STUDY MATERIAL →
(* ===== verification/Gvprops.v ===== *)
(** The properties of the reads of a global: what each of them finds in the sorted
    list of its records, from any state of the clue. *)

From stdpp Require Import base list numbers option tactics sorting.
From Stdlib Require Import ZArith Lia.
From S2P Require Import Prelude Subscript Gvsub Gvkey Gdsblk Blkexpand Gvexample Blksearch Blktail Blkprev Gvtree Gvread Gvzip Gvdown Gvsib Gvclue Gvspec.

Open Scope Z_scope.

(** * The place of a key *)

Section place.
Context (blk_size : Z) (t_qread : Z -> option (list Z)) (rt : Z) (depth : nat) (K : gv_key) (t : list Z).
Hypothesis HK : key_holds K t.

Abbreviation way := (zip blk_size t_qread rt depth).

Lemma zip_level n full b lo hi pre post up : way n full b lo hi pre post up -> (n <= depth)%nat.
Proof. induction 1; lia. Qed.

Lemma ok_fst (a b : srch_status) (k : gv_key) : Ok (a, k) = Ok (b, k) -> a = b.
Proof. intros H. congruence. Qed.

(** A step of the way, for the target, is that of the search in the block. *)
Lemma step_child lv m rs l x r b : blk_ok blk_size (Z.of_nat (S lv)) m rs -> pos_after rs + 1023 <= zlen m -> rs = l ++ x :: r ->
  points x b -> split_at t l (x :: r) ->
  gvcst_search_blk blk_size false m K K = Ok (status_at t l (x :: r), K) /\
    (n ← rsiz m (pos_after l); blk_of_rec m (pos_after l) n) = Ok b.
Proof.
  intros Hb Hrm Er Hp Hs. split.
  { apply (search_blk_at blk_size (Z.of_nat (S lv)) m t rs K Hb HK); [|done|done]. destruct HK as (_ & _ & _ & Hl). unfold zlen in *. lia. }
  pose proof Hb as (_ & Hat & _). destruct (blk_at_recs _ _ _ _ Hat) as (Ha & _).
  destruct (index_record blk_size lv m rs l x r Hb Er) as (Hv & _). pose proof (at_split m rs Ha l (x :: r) Er) as Hax.
  destruct (recs_at_hdr _ _ _ _ _ Hax) as [-> _]. cbn [mbind res_bind]. by apply (blk_of_rec_at m _ _ x r b).
Qed.

(** One block at each level has the target in its range. *)
Lemma place_unique n full b lo hi pre post up full' b' lo' hi' pre' post' up' :
  way n full b lo hi pre post up -> way n full' b' lo' hi' pre' post' up' -> in_range lo hi t -> in_range lo' hi' t -> b = b'.
Proof.
  pose proof HK as (_ & _ & Ht & _).
  intros Hz. revert full' b' lo' hi' pre' post' up'.
  induction Hz as [|lv full b lo hi pre post up m rs l x r st c cpre cpost Hz IH Hq Hb Hrm Er Hpt Hl Hri Hir Hil];
    intros full' b' lo' hi' pre' post' up' Hz' Hr Hr'.
  - inversion Hz' as [|lv2 f2 b2 lo2 hi2 pre2 post2 up2 m2 rs2 l2 x2 r2 st2 c2 cp2 cq2 Hz2]; subst; [done|]. apply zip_level in Hz2. lia.
  - inversion Hz' as [|lv2 f2 b2 lo2 hi2 pre2 post2 up2 m2 rs2 l2 x2 r2 st2 c2 cp2 cq2 Hz2 Hq2 Hb2 Hrm2 Er2 Hpt2 Hl2 Hri2 Hir2 Hil2].
    { subst lv. apply zip_level in Hz. lia. }
    subst.
    pose proof (parent_range blk_size t_qread t _ _ _ _ _ _ _ _ Hl Hir Hr) as Hp. pose proof (parent_range blk_size t_qread t _ _ _ _ _ _ _ _ Hl2 Hir2 Hr') as Hp2.
    pose proof (IH _ _ _ _ _ _ _ Hz2 Hp Hp2) as <-. rewrite Hq in Hq2. injection Hq2 as <-.
    assert (Hs : split_at t l (x :: r)) by (by apply (range_split blk_size K t HK lv m (l ++ x :: r) l x r lo hi)).
    assert (Hs2 : split_at t l2 (x2 :: r2)) by (by apply (range_split blk_size K t HK lv m (l2 ++ x2 :: r2) l2 x2 r2 lo2 hi2)).
    destruct (step_child _ m _ l x r _ Hb Hrm eq_refl Hpt Hs) as [E1 C1]. destruct (step_child _ m _ l2 x2 r2 _ Hb2 Hrm2 eq_refl Hpt2 Hs2) as [E2 C2].
    assert (Ep : pos_after l = pos_after l2) by (exact (f_equal (fun st => sr_offset (curr_rec st)) (ok_fst _ _ K (eq_trans (eq_sym E1) E2)))).
    rewrite Ep in C1. congruence.
Qed.

(** So has one place in it. *)
Lemma place_same whole whole' p p' : place_ok blk_size t_qread rt depth t whole p -> place_ok blk_size t_qread rt depth t whole' p' ->
  p_blk p = p_blk p' /\ p_buf p = p_buf p' /\ status_at t (p_left p) (p_right p) = status_at t (p_left p') (p_right p').
Proof.
  intros (Hz & Hq & Hb & _ & _ & Hs & Hr & _) (Hz' & Hq' & Hb' & _ & _ & Hs' & Hr' & _).
  pose proof (place_unique _ _ _ _ _ _ _ _ _ _ _ _ _ _ _ Hz Hz' Hr Hr') as E. split; [done|]. rewrite <- E, Hq in Hq'. injection Hq' as E'.
  split; [done|]. rewrite <- E' in Hb'.
  pose proof (search_blk_at blk_size 0 (p_buf p) t _ K Hb HK ltac:(done) K (p_left p) (p_right p) eq_refl Hs) as E1.
  pose proof (search_blk_at blk_size 0 (p_buf p) t _ K Hb' HK ltac:(done) K (p_left p') (p_right p') eq_refl Hs') as E2.
  by apply (ok_fst _ _ K (eq_trans (eq_sym E1) E2)).
Qed.
End place.

(** The key in gv_altkey is the same when the places are. *)
Definition same_key (a b : gv_key) : Prop :=
  k_end a = k_end b /\ (k_end a <> 0 -> take (Z.to_nat (k_end a + 1)) (k_base a) = take (Z.to_nat (k_end b + 1)) (k_base b)).

Lemma alt_same a b L l l' pre pre' : alt_prev a l -> alt_prev b l' -> pos_last l = pos_last l' -> pre ++ l = L -> pre' ++ l' = L -> same_key a b.
Proof.
  unfold alt_prev. intros Ha Hb Hp El El'.
  assert (Hpos : forall (k : list grec) (x : grec), pos_last (k ++ [x]) <> 0).
  { intros k x. rewrite pos_last_snoc. pose proof (pos_after_ge k). unfold SIZEOF_blk_hdr in *. lia. }
  destruct l as [|x l _] using rev_ind; destruct l' as [|x' l' _] using rev_ind.
  - rewrite decide_True in Ha by done. rewrite decide_True in Hb by done. split; [congruence|]. intros. congruence.
  - symmetry in Hp. by apply Hpos in Hp.
  - by apply Hpos in Hp.
  - rewrite decide_False in Ha by (by destruct l). rewrite decide_False in Hb by (by destruct l'). rewrite last_key_snoc in Ha. rewrite last_key_snoc in Hb.
    rewrite <- El, !app_assoc in El'. apply app_inj_tail in El' as [_ ->]. destruct Ha as [Ha [s Eb]], Hb as [Hb [s' Eb']].
    split; [lia|]. intros _. rewrite Ha, Hb, Eb, Eb'. unfold zlen. by rewrite Nat2Z.id, !take_app_length.
Qed.

(** * The small global *)

Definition ex_gvt : gv_namehead := mk_gvt 2 (ex_key [0] 0) (ex_key [0] 0) (ex_key [0] 0) None [].

Lemma ex_range lo h k : bool_decide (gvlt lo k) = true -> match h with Some h => negb (bool_decide (gvlt h k)) | None => true end = true -> in_range lo h k.
Proof.
  intros H1 H2. split; [by apply bool_decide_eq_true in H1|]. destruct h as [h|]; [|done]. apply negb_true_iff in H2. by apply bool_decide_eq_false in H2.
Qed.

Lemma ex_tree : tree_at 4096 ex_qread 1 false 2 [] None (ex_recs1 ++ ex_recs2).
Proof.
  exists (encode_blk 1 ex_index ++ replicate 1023 0), ex_index. split; [done|]. split; [by apply ex_blk; by_compute|].
  split; [by_compute|]. exists 3. split; [done|]. split; [by apply ex_range; by_compute|].
  exists ex_recs1, ex_recs2. split; [done|]. split.
  - exists (encode_blk 0 ex_recs1), ex_recs1. split; [done|]. split; [rewrite <- (app_nil_r (encode_blk _ _)); by apply ex_blk; by_compute|].
    split; [done|]. split; [|done]. repeat constructor; try (by_compute); intros ?; by_compute.
  - exists 4. split; [done|]. exists (encode_blk 0 ex_recs2), ex_recs2. split; [done|].
    split; [rewrite <- (app_nil_r (encode_blk _ _)); by apply ex_blk; by_compute|]. split; [done|]. split; [|done].
    repeat constructor; by_compute.
Qed.

Lemma ex_ok : gvt_ok 4096 ex_qread (fun _ => true) 2 1 (ex_recs1 ++ ex_recs2) ex_gvt.
Proof.
  split; [done|]. split; [|].
  - pose proof (ex_room [0] 0). by repeat split.
  - done.
Qed.

(** * The properties of the component *)

Section props.
Context (blk_size : Z) (t_qread : Z -> option (list Z)) (clue_valid : list srch_blk_status -> bool) (base_diff : Z -> Z).
Context (rt : Z) (depth : nat) (whole : list grec).
(** A global whose tree has the records [whole]. *)
Hypothesis Htree : tree_at blk_size t_qread depth false rt [] None whole.
Hypothesis Hdepth : (0 < depth < 7)%nat.
Hypothesis Hbase : forall b, 1024 <= base_diff b.

Abbreviation ok := (gvt_ok blk_size t_qread clue_valid rt depth whole).
Abbreviation above := (above_index blk_size t_qread rt depth).

(** A key with its bytes, that does not start with those of the mark of
    gv_target->last_rec. *)
Definition key_of (K : gv_key) (t : list Z) : Prop := key_holds K t /\ forall x, t !! 0%nat = Some x -> x < 255.

(** C8: gvcst_search, from any state that searches leave behind, ends in the data
    block whose range has the key, at the first record that is not before the key:
    all records of the global up to that place are before the key, and no
    other; the previous key, when it is asked for, is in gv_altkey; and the state is
    again one from which this holds. *)
Theorem gvcst_search_finds e g K t alt :
  ok g -> key_of K t -> key_room alt 1024 -> (skips_index e = true -> above t whole) ->
  exists g' alt' b m l r, gvcst_search blk_size t_qread clue_valid base_diff e g K alt = Ok (g', alt') /\ ok g' /\
    head (hist g') = Some (mk_bh b m (status_at t l r)) /\ t_qread b = Some m /\ blk_ok blk_size 0 m (l ++ r) /\
    (exists pre post, whole = pre ++ (l ++ r) ++ post /\ split_at t (pre ++ l) (r ++ post)) /\
    if expands e then alt_prev alt' l else alt' = alt.
Proof.
  intros Hg [HK Hx] Ha Hab. destruct (gvcst_search_at blk_size t_qread clue_valid base_diff rt depth whole Htree Hdepth Hbase e g K t alt Hg HK Hx Ha Hab)
    as (g' & alt' & p & E & Hst & _ & _ & Hp). exists g', alt', (p_blk p), (p_buf p), (p_left p), (p_right p).
  split; [done|]. split; [by apply (state_ok _ _ _ _ _ _ g' t p)|]. destruct HK as (_ & _ & Ht & _).
  destruct Hst as (_ & _ & _ & Hpl & -> & _). destruct (place_split _ _ _ _ _ Htree t p Ht Hpl) as [_ Hs].
  pose proof Hpl as (_ & Hq & Hb & _ & _ & _ & _ & Hw). split; [done|]. split; [done|]. split; [done|]. split; [|done].
  by exists (p_pre p), (p_post p).
Qed.

(** C4: the clue changes where gvcst_search starts, not where it ends: a search
    with the clue of a former one ends at the same block, offset and lengths of shared
    prefixes as the search from the root. *)
Theorem gvcst_search_clue e g K t alt :
  ok g -> key_of K t -> key_room alt 1024 -> (skips_index e = true -> above t whole) ->
  exists g1 alt1 g2 alt2, gvcst_search blk_size t_qread clue_valid base_diff e g K alt = Ok (g1, alt1) /\
    search_root blk_size t_qread e g K alt = Ok (g2, alt2) /\ head (hist g1) = head (hist g2) /\
    if expands e then same_key alt1 alt2 else alt1 = alt2.
Proof.
  intros Hg [HK Hx] Ha Hab. destruct (gvcst_search_at blk_size t_qread clue_valid base_diff rt depth whole Htree Hdepth Hbase e g K t alt Hg HK Hx Ha Hab)
    as (g1 & alt1 & p1 & E1 & Hst1 & _ & _ & Hp1). destruct Hg as (Hrt & Hrooms & _).
  destruct (search_root_spec blk_size t_qread rt depth whole Htree Hdepth e g K t alt Hrt Hrooms HK Ha Hab) as (g2 & alt2 & p2 & E2 & Hst2 & _ & _ & Hp2).
  exists g1, alt1, g2, alt2. split; [done|]. split; [done|]. pose proof HK as (_ & _ & Ht & _).
  destruct Hst1 as (_ & _ & _ & Hpl1 & -> & _), Hst2 as (_ & _ & _ & Hpl2 & -> & _).
  destruct (place_same blk_size t_qread rt depth K t HK _ _ p1 p2 Hpl1 Hpl2) as (Eb & Em & Es). cbn [head]. split; [by rewrite Eb, Em, Es|].
  destruct (expands e); [|congruence].
  destruct (place_split _ _ _ _ _ Htree t p1 Ht Hpl1) as [Ew1 [Hs1 _]%split_from]. destruct (place_split _ _ _ _ _ Htree t p2 Ht Hpl2) as [Ew2 [Hs2 _]%split_from].
  rewrite <- Ew1 in Hs1. rewrite <- Ew2 in Hs2.
  apply (alt_same _ _ (upto_key t whole) _ _ (p_pre p1) (p_pre p2) Hp1 Hp2); [|done|done].
  exact (f_equal (fun st => sr_offset (prev_rec st)) Es).
Qed.
End props.

Lemma ex_depth : (0 < 1 < 7)%nat.
Proof. lia. Qed.

Lemma ex_base : forall b : Z, 1024 <= (fun _ : Z => 2000) b.
Proof. lia. Qed.

Lemma ex_key_of t prev : gkey_okb t = true -> (length t <=? 1023)%nat = true ->
  match t with x :: _ => x <? 255 | [] => true end = true -> key_of (ex_key t prev) t.
Proof. intros H1 H2 H3. split; [by apply ex_holds|by apply ex_first]. Qed.

Lemma gvcst_search_finds_witness :
  exists g' alt' b m l r, gvcst_search 4096 ex_qread (fun _ => true) (fun _ => 2000) EXPAND_PREV_KEY_TRUE ex_gvt (ex_key [97; 0; 191; 33; 0; 0] 2) (ex_key [0] 0) = Ok (g', alt') /\
    gvt_ok 4096 ex_qread (fun _ => true) 2 1 (ex_recs1 ++ ex_recs2) g' /\
    head (hist g') = Some (mk_bh b m (status_at [97; 0; 191; 33; 0; 0] l r)) /\ ex_qread b = Some m /\ blk_ok 4096 0 m (l ++ r) /\
    (exists pre post, ex_recs1 ++ ex_recs2 = pre ++ (l ++ r) ++ post /\ split_at [97; 0; 191; 33; 0; 0] (pre ++ l) (r ++ post)) /\ alt_prev alt' l.
Proof.
  exact (gvcst_search_finds 4096 ex_qread (fun _ => true) (fun _ => 2000) 2 1 _ ex_tree ex_depth ex_base EXPAND_PREV_KEY_TRUE ex_gvt
    (ex_key [97; 0; 191; 33; 0; 0] 2) [97; 0; 191; 33; 0; 0] (ex_key [0] 0) ex_ok (ex_key_of [97; 0; 191; 33; 0; 0] 2 eq_refl eq_refl eq_refl) (ex_room _ _) ltac:(done)).
Defined.

(** The state after a search for ^a(2), and its clue. *)
Definition ex_gvt1 : gv_namehead :=
  match gvcst_search 4096 ex_qread (fun _ => true) (fun _ => 2000) EXPAND_PREV_KEY_TRUE ex_gvt (ex_key [97; 0; 191; 33; 0; 0] 2) (ex_key [0] 0) with
  | Ok (g, _) => g
  | Err _ => ex_gvt
  end.

Lemma ex_ok1 : gvt_ok 4096 ex_qread (fun _ => true) 2 1 (ex_recs1 ++ ex_recs2) ex_gvt1.
Proof.
  destruct (gvcst_search_at 4096 ex_qread (fun _ => true) (fun _ => 2000) 2 1 (ex_recs1 ++ ex_recs2) ex_tree ex_depth ex_base EXPAND_PREV_KEY_TRUE ex_gvt
    (ex_key [97; 0; 191; 33; 0; 0] 2) [97; 0; 191; 33; 0; 0] (ex_key [0] 0) ex_ok (ex_holds [97; 0; 191; 33; 0; 0] 2 eq_refl eq_refl)
    ltac:(intros x [= <-]; lia) (ex_room [0] 0) ltac:(done)) as (g' & alt' & p & E & Hst & _).
  unfold ex_gvt1. rewrite E. by apply (state_ok _ _ _ _ _ _ g' [97; 0; 191; 33; 0; 0] p).
Qed.

(** The search for ^a(3) with that clue: it does not start from the root. *)
Lemma gvcst_search_clue_witness :
  (match search_clue 4096 (fun _ => true) (fun _ => 2000) EXPAND_PREV_KEY_TRUE ex_gvt1 (ex_key [97; 0; 191; 49; 0; 0] 2) (ex_key [0] 0) with
   | Ok (Some _) => true
   | _ => false
   end = true) /\
  exists g1 alt1 g2 alt2,
    gvcst_search 4096 ex_qread (fun _ => true) (fun _ => 2000) EXPAND_PREV_KEY_TRUE ex_gvt1 (ex_key [97; 0; 191; 49; 0; 0] 2) (ex_key [0] 0) = Ok (g1, alt1) /\
    search_root 4096 ex_qread EXPAND_PREV_KEY_TRUE ex_gvt1 (ex_key [97; 0; 191; 49; 0; 0] 2) (ex_key [0] 0) = Ok (g2, alt2) /\
    head (hist g1) = head (hist g2) /\ same_key alt1 alt2.
Proof.
  split; [by vm_compute|].
  exact (gvcst_search_clue 4096 ex_qread (fun _ => true) (fun _ => 2000) 2 1 _ ex_tree ex_depth ex_base EXPAND_PREV_KEY_TRUE ex_gvt1
    (ex_key [97; 0; 191; 49; 0; 0] 2) [97; 0; 191; 49; 0; 0] (ex_key [0] 0) ex_ok1 (ex_key_of [97; 0; 191; 49; 0; 0] 2 eq_refl eq_refl eq_refl) (ex_room _ _) ltac:(done)).
Defined.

PROBLEM DETAILS →
Repeat, character for character, the lines of the material above from the line with "gv_target->last_rec. *)" through the line with "all records of".

THE COMPLETED TASK →
    gv_target->last_rec. *)
Definition key_of (K : gv_key) (t : list Z) : Prop := key_holds K t /\ forall x, t !! 0%nat = Some x -> x < 255.

(** C8: gvcst_search, from any state that searches leave behind, ends in the data
    block whose range has the key, at the first record that is not before the key:
    all records of the global up to that place are before the key, and no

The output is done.